Exercise goal> Output every entry exactly, from the first line to the last.

┌────────

Lemma resolve_frame c h w : bind_frame w (resolve c h w).2.
Proof.
  destruct (resolve_spec c h w) as [[e ->]|[(cls & deps & handle & ->)| ->]];
    cbn; split; try done; try (by eexists [_]).
  - intros s so Hs. cbn. rewrite lookup_insert_ne; [done|].
    intros <-. pose proof (is_fresh (dom (servers w))) as Hf.
    apply Hf, elem_of_dom. by eexists.
  - intros s. apply (container_of_new_server s (resolving c h w)).
Qed.

Lemma resolve_not_hang c h w : (resolve c h w).1 ≠ Hang.
Proof.
  by destruct (resolve_spec c h w) as [[e ->]|[(cls & deps & handle & ->)| ->]].
Qed.

(** [wrapHandler], case by case. *)
Lemma wrapHandler_spec sid path h w :
  if is_eager path then
    match resolve (container_of w sid) h w with
    | (Ok i, w1) =>
        wrapHandler sid path h w =
          (Ok (fresh_key (wrappers w1)),
           set_wrappers (insert (fresh_key (wrappers w1)) (mkWrapper sid h (Some i))) w1)
    | (Raise e, w1) => wrapHandler sid path h w = (Raise e, w1)
    | (Hang, w1) => False
    end
  else
    wrapHandler sid path h w =
      (Ok (fresh_key (wrappers w)),
       set_wrappers (insert (fresh_key (wrappers w)) (mkWrapper sid h None)) w).
Proof.
  unfold wrapHandler. run_defs. destruct (is_eager path); [|done].
  pose proof (resolve_not_hang (container_of w sid) h w) as Hh.
  by destruct (resolve (container_of w sid) h w) as [[i|e|] w1].
Qed.

Lemma insert_fresh_wrapper_frame wr w :
  bind_frame w (set_wrappers (insert (fresh_key (wrappers w)) wr) w).
Proof.
  split; try done; cbn.
  - apply insert_subseteq, not_elem_of_dom, is_fresh.
  - exists []. by rewrite app_nil_r.
Qed.

Lemma wrapHandler_frame sid path h w :
  bind_frame w (wrapHandler sid path h w).2.
Proof.
  pose proof (wrapHandler_spec sid path h w) as Hs.
  pose proof (resolve_frame (container_of w sid) h w) as Hf.
  destruct (is_eager path).
  - destruct (resolve (container_of w sid) h w) as [[i|e|] w1];
      [| |done]; rewrite Hs; cbn in *; [|done].
    eapply bind_frame_trans; [exact Hf|]. apply insert_fresh_wrapper_frame.
  - rewrite Hs. apply insert_fresh_wrapper_frame.
Qed.

Lemma mapM_wrapHandler_frame sid path hs w :
  bind_frame w (mapM (wrapHandler sid path) hs w).2 ∧
  (mapM (wrapHandler sid path) hs w).1 ≠ Hang.
Proof.
  revert w. induction hs as [|h hs IH]; intros w; [split; [apply bind_frame_refl|done]|].
  cbn. unfold bind.
  pose proof (wrapHandler_frame sid path h w) as Hf.
  pose proof (wrapHandler_spec sid path h w) as Hs.
  destruct (wrapHandler sid path h w) as [[wid|e|] w1] eqn:Hw; cbn in *.
  - destruct (IH w1) as [Hf1 Hh1].
    destruct (mapM (wrapHandler sid path) hs w1) as [[ws|e|] w2]; cbn in *;
      (split; [by eapply bind_frame_trans|done]).
  - done.
  - exfalso. destruct (is_eager path); [|done].
    by destruct (resolve (container_of w sid) h w) as [[i|e|] w'].
Qed.

Lemma resolve_trace c h w :
  trace (resolve c h w).2 = trace w ++ [EvResolve c (cls_name h)].
Proof.
  by destruct (resolve_spec c h w) as [[e ->]|[(cls & deps & handle & ->)| ->]].
Qed.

└────────

Answer to the exercise>
Lemma resolve_frame c h w : bind_frame w (resolve c h w).2.
Proof.
  destruct (resolve_spec c h w) as [[e ->]|[(cls & deps & handle & ->)| ->]];
    cbn; split; try done; try (by eexists [_]).
  - intros s so Hs. cbn. rewrite lookup_insert_ne; [done|].
    intros <-. pose proof (is_fresh (dom (servers w))) as Hf.
    apply Hf, elem_of_dom. by eexists.
  - intros s. apply (container_of_new_server s (resolving c h w)).
Qed.

Lemma resolve_not_hang c h w : (resolve c h w).1 ≠ Hang.
Proof.
  by destruct (resolve_spec c h w) as [[e ->]|[(cls & deps & handle & ->)| ->]].
Qed.

(** [wrapHandler], case by case. *)
Lemma wrapHandler_spec sid path h w :
  if is_eager path then
    match resolve (container_of w sid) h w with
    | (Ok i, w1) =>
        wrapHandler sid path h w =
          (Ok (fresh_key (wrappers w1)),
           set_wrappers (insert (fresh_key (wrappers w1)) (mkWrapper sid h (Some i))) w1)
    | (Raise e, w1) => wrapHandler sid path h w = (Raise e, w1)
    | (Hang, w1) => False
    end
  else
    wrapHandler sid path h w =
      (Ok (fresh_key (wrappers w)),
       set_wrappers (insert (fresh_key (wrappers w)) (mkWrapper sid h None)) w).
Proof.
  unfold wrapHandler. run_defs. destruct (is_eager path); [|done].
  pose proof (resolve_not_hang (container_of w sid) h w) as Hh.
  by destruct (resolve (container_of w sid) h w) as [[i|e|] w1].
Qed.

Lemma insert_fresh_wrapper_frame wr w :
  bind_frame w (set_wrappers (insert (fresh_key (wrappers w)) wr) w).
Proof.
  split; try done; cbn.
  - apply insert_subseteq, not_elem_of_dom, is_fresh.
  - exists []. by rewrite app_nil_r.
Qed.

Lemma wrapHandler_frame sid path h w :
  bind_frame w (wrapHandler sid path h w).2.
Proof.
  pose proof (wrapHandler_spec sid path h w) as Hs.
  pose proof (resolve_frame (container_of w sid) h w) as Hf.
  destruct (is_eager path).
  - destruct (resolve (container_of w sid) h w) as [[i|e|] w1];
      [| |done]; rewrite Hs; cbn in *; [|done].
    eapply bind_frame_trans; [exact Hf|]. apply insert_fresh_wrapper_frame.
  - rewrite Hs. apply insert_fresh_wrapper_frame.
Qed.

Lemma mapM_wrapHandler_frame sid path hs w :
  bind_frame w (mapM (wrapHandler sid path) hs w).2 ∧
  (mapM (wrapHandler sid path) hs w).1 ≠ Hang.
Proof.
  revert w. induction hs as [|h hs IH]; intros w; [split; [apply bind_frame_refl|done]|].
  cbn. unfold bind.
  pose proof (wrapHandler_frame sid path h w) as Hf.
  pose proof (wrapHandler_spec sid path h w) as Hs.
  destruct (wrapHandler sid path h w) as [[wid|e|] w1] eqn:Hw; cbn in *.
  - destruct (IH w1) as [Hf1 Hh1].
    destruct (mapM (wrapHandler sid path) hs w1) as [[ws|e|] w2]; cbn in *;
      (split; [by eapply bind_frame_trans|done]).
  - done.
  - exfalso. destruct (is_eager path); [|done].
    by destruct (resolve (container_of w sid) h w) as [[i|e|] w'].
Qed.

Lemma resolve_trace c h w :
  trace (resolve c h w).2 = trace w ++ [EvResolve c (cls_name h)].
Proof.
  by destruct (resolve_spec c h w) as [[e ->]|[(cls & deps & handle & ->)| ->]].
Qed.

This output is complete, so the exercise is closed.